Begitu Rio masuk ke perpustakaan, Rio melihat seorang gadis yang dia kenal sedang duduk sambil mengetik di laptopnya.

“Via?”

Sivia menengok.

“Ngapain lo kesini?” tanya Sivia nyolot.

“Eh, biasa aja dong ngomongnya! Gue mau ngerjain tugas Pak Anton, lo sendiri ngapain disini?” tanya Rio sambil menarik kursi yang ada disebelah kursi Sivia dan duduk disebelahnya.

“Gue ngerjain makalah biologi,” jawab Sivia.

“Mau gue bantuin?” tawar Rio.

“Gak usah! Gue bisa sendiri!”

“Yaah, terserah sih, niat gue kan baik,” kata Rio sambil membuka buku pelajarannya.

Sivia berpikir sejenak.
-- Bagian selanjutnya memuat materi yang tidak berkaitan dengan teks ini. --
(* ===== verification/NameLang.v ===== *)
(** * The language of an expression

    What the wild cards mean, and that the matcher, first without and then with
    its special cases, decides it. *)

From stdpp Require Import base list list_tactics numbers option sorting.
From S2P Require Import Prelude Name NameWalk.

(** ** Meaning of the wild cards

    A star takes any characters. The DOS star takes characters up to and with the last
    period of the name. The DOS question mark takes one character other than a period,
    or nothing at a period or at the end of the name; at the end of the expression it
    takes a last period. The DOS dot takes a period, or nothing at the end of the name. *)

Section language.
Context (up : Z → Z).

Inductive in_expression : list Z → list Z → Prop :=
  | in_end : in_expression [] []
  | in_star_none E w : in_expression E w → in_expression (Star :: E) w
  | in_star_one E c w : in_expression (Star :: E) w → in_expression (Star :: E) (c :: w)
  | in_dos_star_none E w : in_expression E w → in_expression (DOS_STAR :: E) w
  | in_dos_star_one E c w :
      c ≠ Dot ∨ Dot ∈ w → in_expression (DOS_STAR :: E) w → in_expression (DOS_STAR :: E) (c :: w)
  | in_dos_star_dot E w : in_expression E w → in_expression (DOS_STAR :: E) (Dot :: w)
  | in_dos_qm_one E c w : c ≠ Dot → in_expression E w → in_expression (DOS_QM :: E) (c :: w)
  | in_dos_qm_end E : in_expression E [] → in_expression (DOS_QM :: E) []
  | in_dos_qm_none E w : in_expression E (Dot :: w) → in_expression (DOS_QM :: E) (Dot :: w)
  | in_dos_qm_dot m : in_expression (replicate (S m) DOS_QM) [Dot]
  | in_dos_dot_one E w : in_expression E w → in_expression (DOS_DOT :: E) (Dot :: w)
  | in_dos_dot_end E : in_expression E [] → in_expression (DOS_DOT :: E) []
  | in_question_mark E c w : in_expression E w → in_expression (QuestionMark :: E) (c :: w)
  | in_character E x c w :
      x ≠ Star → x ≠ DOS_STAR → x ≠ DOS_QM → x ≠ QuestionMark → x = up c →
      in_expression E w → in_expression (x :: E) (c :: w).

(** ** The residual by one character *)

(** All characters of the expression pass over [c]. *)
Abbreviation all_pass c E := (Forall (λ x, passes c x = true) E).

Lemma passes_some c x :
  passes (Some c) x = true ↔ x = Star ∨ x = DOS_STAR ∨ x = DOS_QM ∧ c = Dot.
Proof.
  unfold passes, NameFinished, at_dot. rewrite !orb_true_iff, !andb_true_iff, !Z.eqb_eq. simpl.
  split.
  - intros [[[->| ->]|[-> Hd]]|[_ ?]]; auto; [|done]. right. right. split; [done|].
    destruct (decide (c = Dot)) as [|Hne]; [done|]. rewrite bool_decide_eq_false_2 in Hd; [done|congruence].
  - intros [->|[->|[-> ->]]]; auto.
Qed.

Lemma pass_empty c E : all_pass (Some c) E → in_expression E [].
Proof.
  induction 1 as [|x E Hx _ IH]; [constructor|]. apply passes_some in Hx as [->|[->|[-> _]]]; by constructor.
Qed.

(** An expression that passes over the last character of the name takes it. *)
Lemma pass_last c E : E ≠ [] → all_pass (Some c) E → in_expression E [c].
Proof.
  intros Hne Hp. assert (in_expression E [c] ∨ E = replicate (length E) DOS_QM ∧ c = Dot) as [|[-> ->]]; [|done|].
  2: { destruct E; [done|]. apply in_dos_qm_dot. }
  revert Hne. induction Hp as [|x E Hx Hp IH]; intros Hne; [done|]. pose proof (pass_empty c E Hp) as Hemp.
  apply passes_some in Hx as [->|[->|[-> ->]]].
  - left. by do 2 constructor.
  - left. destruct (decide (c = Dot)) as [->|]; [by apply in_dos_star_dot|]. apply in_dos_star_one; [by left|by constructor].
  - destruct E as [|y E]; [by right|]. destruct IH as [IH|[HE _]]; [done| |].
    + left. by apply in_dos_qm_none.
    + right. split; [|done]. simpl. f_equal. exact HE.
Qed.

(** Inversion for each kind of expression character. *)
Ltac invert H := inversion H; subst; try done.

Lemma in_star E c w : in_expression (Star :: E) (c :: w) ↔ in_expression E (c :: w) ∨ in_expression (Star :: E) w.
Proof. split; [intros H; invert H; auto|]. intros [H|H]; by constructor. Qed.

Lemma in_dos_star E c w :
  in_expression (DOS_STAR :: E) (c :: w) ↔
  in_expression E (c :: w) ∨ (c ≠ Dot ∨ Dot ∈ w) ∧ in_expression (DOS_STAR :: E) w ∨ in_expression E w.
Proof.
  split; [intros H; invert H; auto|]. intros [H|[[Hc H]|H]]; [by constructor|by apply in_dos_star_one|].
  destruct (decide (c = Dot)) as [->|]; [by apply in_dos_star_dot|]. apply in_dos_star_one; [by left|by constructor].
Qed.

Lemma in_dos_qm E c w :
  in_expression (DOS_QM :: E) (c :: w) ↔
  if decide (c = Dot) then in_expression E (c :: w) ∨ w = [] ∧ E = replicate (length E) DOS_QM
  else in_expression E w.
Proof.
  split.
  - intros H. destruct (decide (c = Dot)) as [->|Hne].
    + invert H; [by left|]. right. by rewrite length_replicate.
    + invert H.
  - destruct (decide (c = Dot)) as [->|Hne]; [|by constructor].
    intros [H|[-> HE]]; [by constructor|]. rewrite HE. apply in_dos_qm_dot.
Qed.

Lemma in_other E x c w :
  x ≠ Star → x ≠ DOS_STAR → x ≠ DOS_QM →
  in_expression (x :: E) (c :: w) ↔ takes up (Some c) x = true ∧ in_expression E w.
Proof.
  intros H1 H2 H3. unfold takes, at_dot. rewrite !orb_true_iff, andb_true_iff, !Z.eqb_eq, bool_decide_eq_true. split.
  - intros H. invert H; auto 8.
  - intros [[[[->|[-> Hd]]| ->]| ->] H]; [done|..|by constructor|].
    + injection Hd as ->. by constructor.
    + destruct (decide (up c = QuestionMark)) as [->|]; [by constructor|]. by apply in_character.
Qed.

Context (Expression : list Z).
Abbreviation n := (length Expression).

(** The rest of the expression from a state on. *)
Definition rest (s : Z) : list Z := drop (off s) Expression.

Lemma can_eat c w :
  NameFinished (Some c) || negb (at_dot (Some c)) || ICanEatADot (Some c) w = true ↔ c ≠ Dot ∨ Dot ∈ w.
Proof.
  unfold ICanEatADot, at_dot. change (NameFinished (Some c)) with false. destruct (decide (c = Dot)) as [->|Hne].
  - rewrite bool_decide_eq_true_2 by done. simpl. rewrite existsb_exists. split.
    + intros (x & Hx & ->%Z.eqb_eq). right. by apply list_elem_of_In.
    + intros [?|Hd]; [done|]. exists Dot. split; [by apply list_elem_of_In|done].
  - rewrite bool_decide_eq_false_2 by congruence. simpl. split; [by left|done].
Qed.

(** Some state accepts [w]. *)
Definition accept (l w : list Z) : Prop := Exists (λ s, in_expression (rest s) w) l.

Lemma accept_nil w : accept [] w ↔ False.
Proof. apply Exists_nil. Qed.
Lemma accept_cons s l w : accept (s :: l) w ↔ in_expression (rest s) w ∨ accept l w.
Proof. apply Exists_cons. Qed.
Lemma accept_app l l' w : accept (l ++ l') w ↔ accept l w ∨ accept l' w.
Proof. apply Exists_app. Qed.

(** The states after one character accept the rest of the name when the state before
    it accepts the character and the rest; the end of the expression, when all
    characters pass, too. *)
Lemma chain_from_residual c w k :
  (k ≤ n)%nat →
  accept (chain_from up Expression (Some c) w k) w ↔
  in_expression (drop k Expression) (c :: w) ∨ w = [] ∧ all_pass (Some c) (drop k Expression).
Proof.
  revert k. apply index_ind.
  - rewrite chain_from_end, drop_all, accept_cons, accept_nil. unfold rest. rewrite off_even, drop_all. split.
    + intros [H|[]]. right. by invert H.
    + intros [H|[-> _]]; [by invert H|]. left. constructor.
  - intros k Hk IH. destruct (lookup_lt_is_Some_2 Expression k Hk) as [x Hx].
    rewrite (chain_from_step _ _ _ _ k x Hx), (drop_S _ x k Hx), accept_app, Forall_cons.
    assert (Hodd : rest (4 * Z.of_nat k + 3) = drop (S k) Expression) by (unfold rest; by rewrite off_odd).
    assert (Heven : rest (4 * Z.of_nat k) = x :: drop (S k) Expression) by (unfold rest; by rewrite off_even, (drop_S _ x k Hx)).
    assert (Hnext : rest (4 * (Z.of_nat k + 1)) = drop (S k) Expression)
      by (unfold rest; replace (Z.of_nat k + 1) with (Z.of_nat (S k)) by lia; by rewrite off_even).
    set (E := drop (S k) Expression) in *.
    assert (Hpass : w = [] ∧ all_pass (Some c) E → in_expression E w) by (intros [-> Hp]; by apply (pass_empty c)).
    unfold here. destruct (Z.eqb_spec x Star) as [->|HS].
    { change (passes (Some c) Star) with true. rewrite IH, !accept_cons, accept_nil, Hodd, Heven, in_star.
      pose proof (in_star_none E w). tauto. }
    destruct (Z.eqb_spec x DOS_STAR) as [->|HD].
    { change (passes (Some c) DOS_STAR) with true. rewrite IH, in_dos_star. pose proof (in_dos_star_none E w).
      pose proof (can_eat c w) as Heat.
      destruct (_ || _ || _); rewrite ?accept_cons, accept_nil, Hodd, ?Heven.
      - destruct Heat as [Heat _]. specialize (Heat eq_refl). tauto.
      - assert (¬ (c ≠ Dot ∨ Dot ∈ w)) by (intros H'; by apply Heat in H'). tauto. }
    destruct (passes (Some c) x) eqn:Hp.
    + apply passes_some in Hp as [|[|[-> ->]]]; [done|done|]. rewrite accept_nil, IH, in_dos_qm, decide_True by done.
      assert (E = replicate (length E) DOS_QM → all_pass (Some Dot) E).
      { intros ->. apply Forall_replicate. done. }
      assert (passes (Some Dot) DOS_QM = true) by done. tauto.
    + rewrite accept_nil. assert (Hno : ∀ P, (false = true ∧ P) ↔ False) by (intros P; split; [by intros [? _]|done]).
      rewrite Hno. destruct (decide (x = DOS_QM)) as [->|HQ].
      * assert (Hc : c ≠ Dot) by (intros ->; by rewrite (proj2 (passes_some Dot DOS_QM)) in Hp; auto).
        rewrite in_dos_qm, decide_False by done. change (takes up (Some c) DOS_QM) with true. cbv iota.
        rewrite accept_cons, accept_nil, Hnext. tauto.
      * rewrite in_other by done. destruct (takes up (Some c) x); rewrite ?accept_cons, accept_nil, ?Hnext.
        -- tauto.
        -- split; [tauto|]. intros [[? _]|[_ []]]; done.
Qed.

Lemma chain_residual c w s :
  valid Expression s → accept (chain up Expression (Some c) w (off s)) w ↔ in_expression (rest s) (c :: w).
Proof.
  intros [Hs _]%valid_off. unfold chain. destruct (decide (off s < n)%nat) as [Hlt|Hge].
  - rewrite chain_from_residual by done. split; [|by left]. intros [H|[-> Hp]]; [done|]. apply pass_last; [|done].
    intros Hnil%(f_equal length). unfold rest in Hnil. rewrite length_drop in Hnil. simpl in Hnil. lia.
  - rewrite accept_nil. unfold rest. rewrite drop_ge by lia. split; [done|]. intros H. by invert H.
Qed.

(** ** The end of the name *)

Lemma in_empty E x : in_expression (x :: E) [] ↔ passes None x = true ∧ in_expression E [].
Proof.
  unfold passes. change (NameFinished None) with true. rewrite !orb_true_iff, !andb_true_iff, !Z.eqb_eq. simpl. split.
  - intros H. invert H; auto 8.
  - intros [[[[->| ->]|[-> _]]|[-> _]] H]; by constructor.
Qed.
Sebenarnya daritadi Sivia sedang kebingungan dengan makalahnya.

“Yo…” panggil Sivia.

“Hm?”

“Kalo lo bantuin gue? tugas lo gimana?” tanya Sivia.
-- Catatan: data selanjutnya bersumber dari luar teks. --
(* ===== verification/NameSpace.v ===== *)
(** * The space of the matches

    For expressions of characters, stars and question marks, the matches of one
    character of the name come from different characters of the expression, two at
    most from each, so the arrays have room for them. *)

From stdpp Require Import base list list_tactics numbers option sorting.
From S2P Require Import Prelude Name NameWalk NameLang.

(** An expression without the DOS wild cards. *)
Definition plain (x : Z) : Prop := x ≠ DOS_STAR ∧ x ≠ DOS_QM ∧ x ≠ DOS_DOT.

Section space.
Context (up : Z → Z) (Expression : list Z) (c : option Z) (w : list Z).
Hypothesis Hplain : Forall plain Expression.

Abbreviation n := (length Expression).
Abbreviation chain := (chain up Expression c w).
Abbreviation chain_from := (chain_from up Expression c w).

Lemma plain_passes k x : Expression !! k = Some x → passes c x = true ↔ x = Star.
Proof using Hplain.
  intros Hx. destruct (Forall_lookup_1 _ _ _ _ Hplain Hx) as (H1 & H2 & H3). unfold passes.
  rewrite (proj2 (Z.eqb_neq _ _) H1), (proj2 (Z.eqb_neq _ _) H2), (proj2 (Z.eqb_neq _ _) H3). simpl.
  rewrite !orb_false_r. apply Z.eqb_eq.
Qed.

(** ** One chain *)

(** The chain from [k] comes from the characters before [b]: stars, and a last character
    that is matched. *)
Record chain_end (k b : nat) : Prop := {
  ce_range : (k ≤ b ≤ n)%nat;
  ce_star j : (k ≤ j)%nat → (S j < b)%nat → Expression !! j = Some Star;
  ce_states j : (k ≤ j < b)%nat → Expression !! j = Some Star →
    4 * Z.of_nat j ∈ chain_from k ∧ 4 * Z.of_nat j + 3 ∈ chain_from k;
  ce_take j : (k ≤ j < b)%nat → Expression !! j ≠ Some Star → 4 * Z.of_nat (S j) ∈ chain_from k;
  ce_length : Z.of_nat (length (chain_from k)) ≤ 2 * (Z.of_nat b - Z.of_nat k) + (if decide (b = n) then 1 else 0);
  ce_last s : s ∈ chain_from k → s ≤ 4 * Z.of_nat b ∧ (s = 4 * Z.of_nat b → (b < n)%nat → ¬ is_star Expression (Nat.pred b) ∧ (k < b)%nat)
}.

Lemma chain_end_exists k : (k ≤ n)%nat → ∃ b, chain_end k b.
Proof using Hplain.
  revert k. apply index_ind.
  - exists n. split; try lia.
    + rewrite chain_from_end. simpl. rewrite decide_True by done. lia.
    + intros s. rewrite chain_from_end, list_elem_of_singleton. intros ->. split; [lia|lia].
  - intros k Hk (b & [B1 B2 B3 B4 B5 B6]). destruct (lookup_lt_is_Some_2 Expression k Hk) as [x Hx].
    pose proof (plain_passes k x Hx) as Hp. pose proof (chain_from_step up Expression c w k x Hx) as Hstep.
    unfold here in Hstep. destruct (decide (x = Star)) as [->|HS].
    + change (Star =? Star) with true in Hstep. rewrite (proj2 Hp eq_refl) in Hstep. cbv iota in Hstep. exists b.
      split; rewrite ?Hstep; [lia|..].
      * intros j Hj Hb. destruct (decide (j = k)) as [->|]; [done|]. apply B2; lia.
      * intros j Hj Hs. rewrite !elem_of_app. destruct (decide (j = k)) as [->|].
        { split; left; [by left|by right; left]. }
        destruct (B3 j) as [? ?]; [lia|done|]. auto.
      * intros j Hj Hs. rewrite elem_of_app. destruct (decide (j = k)) as [->|]; [done|]. right. apply B4; [lia|done].
      * rewrite length_app. simpl. destruct (decide (b = n)); lia.
      * intros s [Hs|Hs]%elem_of_app.
        { rewrite !elem_of_cons, elem_of_nil in Hs. destruct Hs as [->|[->|[]]]; (split; [lia|intros; exfalso; lia]). }
        destruct (B6 s Hs) as [Hle Heq]. split; [done|]. intros Hs' Hb. destruct (Heq Hs' Hb). split; [done|lia].
    + assert (Hpf : passes c x = false) by (destruct (passes c x); [by destruct HS; apply Hp|done]).
      rewrite Hpf, (proj2 (Z.eqb_neq _ _) HS), app_nil_r in Hstep.
      destruct (Forall_lookup_1 _ _ _ _ Hplain Hx) as (H1 & _). rewrite (proj2 (Z.eqb_neq _ _) H1) in Hstep.
      destruct (takes up c x); cbv iota in Hstep.
      * exists (S k). split; rewrite ?Hstep; [lia|lia|..].
        { intros j Hj Hs. assert (j = k) as -> by lia. congruence. }
        { intros j Hj Hs. assert (j = k) as -> by lia. rewrite Nat2Z.inj_succ. by left. }
        { cbn [length]. destruct (decide (S k = n)); lia. }
        intros s ->%list_elem_of_singleton. split; [lia|]. intros _ _. split; [|lia]. simpl. intros (y & Hy & Hs).
        rewrite Hx in Hy. injection Hy as <-. by destruct Hs.
      * exists k. split; rewrite ?Hstep; try lia; [cbn [length]; destruct (decide (k = n)); lia|]. by intros s ?%elem_of_nil.
Qed.

(** A chain that has states ends above its beginning. *)
Lemma chain_from_last k s l : (k < n)%nat → chain_from k = l ++ [s] → 4 * Z.of_nat k < s.
Proof using Hplain.
  intros Hk Heq. destruct (lookup_lt_is_Some_2 Expression k Hk) as [x Hx].
  pose proof (chain_from_step up Expression c w k x Hx) as Hstep.
  assert (Hin : s ∈ chain_from k) by (rewrite Heq; apply elem_of_app; right; by left).
  pose proof (chain_from_sorted up Expression c w k ltac:(lia)) as Hsort.
  destruct (decide (x = Star)) as [->|HS].
  - assert (H3 : 4 * Z.of_nat k + 3 ∈ chain_from k) by (rewrite Hstep; apply elem_of_app; left; by right; left).
    rewrite Heq in H3, Hsort. apply elem_of_app in H3 as [H3|H3%list_elem_of_singleton]; [|lia].
    apply StronglySorted_app in Hsort as (H1 & _ & _). specialize (H1 _ s H3). rewrite list_elem_of_singleton in H1.
    specialize (H1 eq_refl). lia.
  - destruct (passes c x) eqn:Hp; [by destruct HS; apply (plain_passes k x Hx)|]. rewrite Hstep, app_nil_r in Hin. unfold here in Hin.
    destruct (Forall_lookup_1 _ _ _ _ Hplain Hx) as (H1 & _).
    rewrite Hp, (proj2 (Z.eqb_neq _ _) HS), (proj2 (Z.eqb_neq _ _) H1) in Hin.
    destruct (takes up c x); [apply list_elem_of_singleton in Hin; lia|by apply elem_of_nil in Hin].
Qed.

(** Only a star adds the state it is at. *)
Lemma chain_from_first k l : (k < n)%nat → chain_from k = 4 * Z.of_nat k :: l → is_star Expression k ∧ l ≠ [].
Proof using Hplain.
  intros Hk Heq. destruct (lookup_lt_is_Some_2 Expression k Hk) as [x Hx].
  assert (Hlt : l ≠ []) by (intros ->; pose proof (chain_from_last k (4 * Z.of_nat k) [] Hk Heq); lia).
  split; [|done]. exists x. split; [done|]. left. destruct (decide (x = Star)) as [|HS]; [done|]. exfalso.
  pose proof (chain_from_step up Expression c w k x Hx) as Hstep. destruct (passes c x) eqn:Hp; [by destruct HS; apply (plain_passes k x Hx)|].
  rewrite app_nil_r in Hstep. unfold here in Hstep.
  destruct (Forall_lookup_1 _ _ _ _ Hplain Hx) as (H1 & _).
  rewrite Hp, (proj2 (Z.eqb_neq _ _) HS), (proj2 (Z.eqb_neq _ _) H1) in Hstep.
  destruct (takes up c x); rewrite Hstep in Heq; [|done]. injection Heq as Heq _. lia.
Qed.

(** A state between a star and another character is not a match of its own. *)
Definition entered (s : Z) : Prop :=
  valid Expression s ∧
  ∀ k, s = 4 * Z.of_nat (S k) → (S k < n)%nat → is_star Expression k → is_star Expression (S k).

Lemma chain_from_entered k s : (k ≤ n)%nat → s ∈ chain_from k → entered s.
Proof using Hplain.
  intros Hk Hs. split; [by apply (chain_from_valid up Expression c w k)|]. revert k Hk Hs.
  apply (index_ind Expression (λ k, s ∈ chain_from k → ∀ j, s = 4 * Z.of_nat (S j) → (S j < n)%nat →
    is_star Expression j → is_star Expression (S j))).
  - rewrite chain_from_end, list_elem_of_singleton. intros -> j Hj. lia.
  - intros k Hk IH Hs j Hj Hn Hstar. destruct (lookup_lt_is_Some_2 Expression k Hk) as [x Hx].
    rewrite (chain_from_step up Expression c w k x Hx), elem_of_app in Hs.
    destruct Hs as [Hs|Hs]; [|destruct (passes c x); [by apply (IH Hs j)|by apply elem_of_nil in Hs]].
    destruct (decide (x = Star)) as [->|HS].
    + unfold here in Hs. change (Star =? Star) with true in Hs. cbv iota in Hs. rewrite !elem_of_cons, elem_of_nil in Hs.
      assert (S j = k) as -> by lia. exists Star. auto.
    + destruct (here_range _ _ _ _ _ _ Hs) as [Hr _]. destruct (decide (S j = k)) as [Hjk|].
      * exfalso. unfold here in Hs. destruct (Forall_lookup_1 _ _ _ _ Hplain Hx) as (H1 & _).
        rewrite (proj2 (Z.eqb_neq _ _) HS), (proj2 (Z.eqb_neq _ _) H1) in Hs.
        destruct (passes c x), (takes up c x); rewrite ?elem_of_cons, elem_of_nil in Hs; lia.
      * assert (j = k) as -> by lia. destruct Hstar as (y & Hy & Hyx). rewrite Hx in Hy. injection Hy as <-.
        destruct (Forall_lookup_1 _ _ _ _ Hplain Hx) as (H1 & _). by destruct Hyx.
Qed.
End space.

(** ** Spaced lists *)

Section spaced.
Context (J : Z → Prop).

(** Entries grow, or are a pair of equal ones that satisfy [J]. *)
Definition spaced (L : list Z) : Prop :=
  ∀ A x y B, L = A ++ x :: y :: B → x < y ∨ x = y ∧ J x ∧ ∀ z B', B = z :: B' → y < z.

Lemma spaced_suffix A L : spaced (A ++ L) → spaced L.
Proof. intros H A' x y B ->. apply (H (A ++ A')). by rewrite app_assoc. Qed.

Lemma spaced_le x L : spaced (x :: L) → ∀ y, y ∈ L → x ≤ y.
Proof.
  revert x. induction L as [|z L IH]; intros x H y; [by intros ?%elem_of_nil|].
  assert (Hxz : x ≤ z) by (destruct (H [] x z L eq_refl); lia).
  intros [->|Hy]%elem_of_cons; [done|]. assert (z ≤ y); [|lia]. apply IH; [|done]. by apply (spaced_suffix [x]).
Qed.

Lemma spaced_sorted L : spaced L → StronglySorted Z.le L.
Proof.
  induction L as [|x L IH]; intros H; constructor.
  - apply IH. by apply (spaced_suffix [x]).
  - apply Forall_forall. by apply spaced_le.
Qed.

(** A value occurs at the beginning at most twice. *)
Lemma spaced_again x L : spaced (x :: L) → x ∈ L → ∃ L', L = x :: L' ∧ J x ∧ ∀ y, y ∈ L' → x < y.
Proof.
  intros H Hin. destruct L as [|z L]; [by apply elem_of_nil in Hin|].
  assert (x = z) as <-.
  { pose proof (spaced_le x (z :: L) H z ltac:(by left)). apply elem_of_cons in Hin as [|Hin]; [done|].
    pose proof (spaced_le z L (spaced_suffix [x] _ H) x Hin). lia. }
  exists L. split; [done|]. destruct (H [] x x L eq_refl) as [|(_ & HJ & Hnext)]; [lia|]. split; [done|].
  intros y Hy. destruct L as [|z L]; [by apply elem_of_nil in Hy|]. specialize (Hnext z L eq_refl).
  apply elem_of_cons in Hy as [->|Hy]; [done|]. assert (z ≤ y); [|lia].
  apply (spaced_le z L); [|done]. by apply (spaced_suffix [x; x]).
Qed.

Lemma spaced_app D New :
  spaced D → StronglySorted Z.lt New → (∀ l x y, D = l ++ [x; y] → x < y) →
  (∀ l x y l', D = l ++ [x] → New = y :: l' → x < y ∨ x = y ∧ J x ∧ l' ≠ []) →
  spaced (D ++ New) ∧ (New ≠ [] → ∀ l x y, D ++ New = l ++ [x; y] → x < y).
Proof.
  intros HD HN Hlast Hj. assert (Hnew : ∀ A x y B, New = A ++ x :: y :: B → x < y).
  { intros A x y B ->. apply StronglySorted_app in HN as (_ & _ & H). apply StronglySorted_inv in H as [_ H].
    rewrite Forall_forall in H. apply H. by left. }
  split.
  - intros A x y B Heq. apply app_eq_inv in Heq as [(k & -> & Hk)|(k & -> & Hk)]; [|left; by apply (Hnew k x y B)].
    destruct k as [|x' k]; simpl in Hk; [left; by apply (Hnew [] x y B)|]. injection Hk as <- Hk.
    destruct k as [|y' k]; simpl in Hk.
    + destruct (Hj A x y B eq_refl (eq_sym Hk)) as [|(-> & HJ & Hne)]; [by left|]. right. split; [done|]. split; [done|].
      intros z B' ->. by apply (Hnew [] y z B').
    + injection Hk as <- ->. destruct (HD A x y k eq_refl) as [|(-> & HJ & Hz)]; [by left|]. right.
      split; [done|]. split; [done|]. intros z B' HB. destruct k as [|z' k]; simpl in HB; [|by injection HB as <- _; apply (Hz z' k)].
      pose proof (Hlast A y y eq_refl). lia.
  - intros Hne l x y Heq. destruct New as [|z New _] using rev_ind; [done|].
    rewrite app_assoc in Heq. change [x; y] with ([x] ++ [y]) in Heq. rewrite app_assoc in Heq.
    apply app_inj_tail in Heq as [Heq ->]. destruct New as [|u New _] using rev_ind.
    + rewrite app_nil_r in Heq. destruct (Hj l x y [] Heq eq_refl) as [|(_ & _ & ?)]; done.
    + rewrite app_assoc in Heq. apply app_inj_tail in Heq as [_ ->]. apply (Hnew New x y []). by rewrite <- app_assoc.
Qed.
“Tugas gue mah gampang, lagian tinggal sepuluh nomor lagi,” kata Rio enteng.

“Ih, belagu lo!” seru Sivia.

“Mau dibantuin ato nggak, nih?” tanya Rio.

“Iya, iya, bantuin gue!” jawab Sivia.

Sivia menaruh laptopnya didepan Rio. Rio mulai mengerjakan makalah Sivia, sambil menerangkan tentang materinya, karena Sivia masih belum mengerti dengan materi yang dia dapat.

Selama satu jam Rio masih berkoar-koar menerangkan materi.

“Hormon yang dihasilkan ini berfungsi untuk…” kalimat Rio terhenti begitu melihat gadis yang ada disebelahnya itu tertidur pulas.

Rio menghela napas.

“Ternyata monster bisa tidur juga yaa…” sindir Rio.

Rio memandang Sivia yang tertidur. Sepertinya sangat kelelahan, pikir Rio. Rio hanya tersenyum dan mengelus puncak kepala Sivia.

Rio melepas jaketnya dan ditaruh diatas badan Sivia agar Sivia tidak kedinginan. Rio meneruskan makalah biologi Sivia dan mengerjakan tugas matematikanya.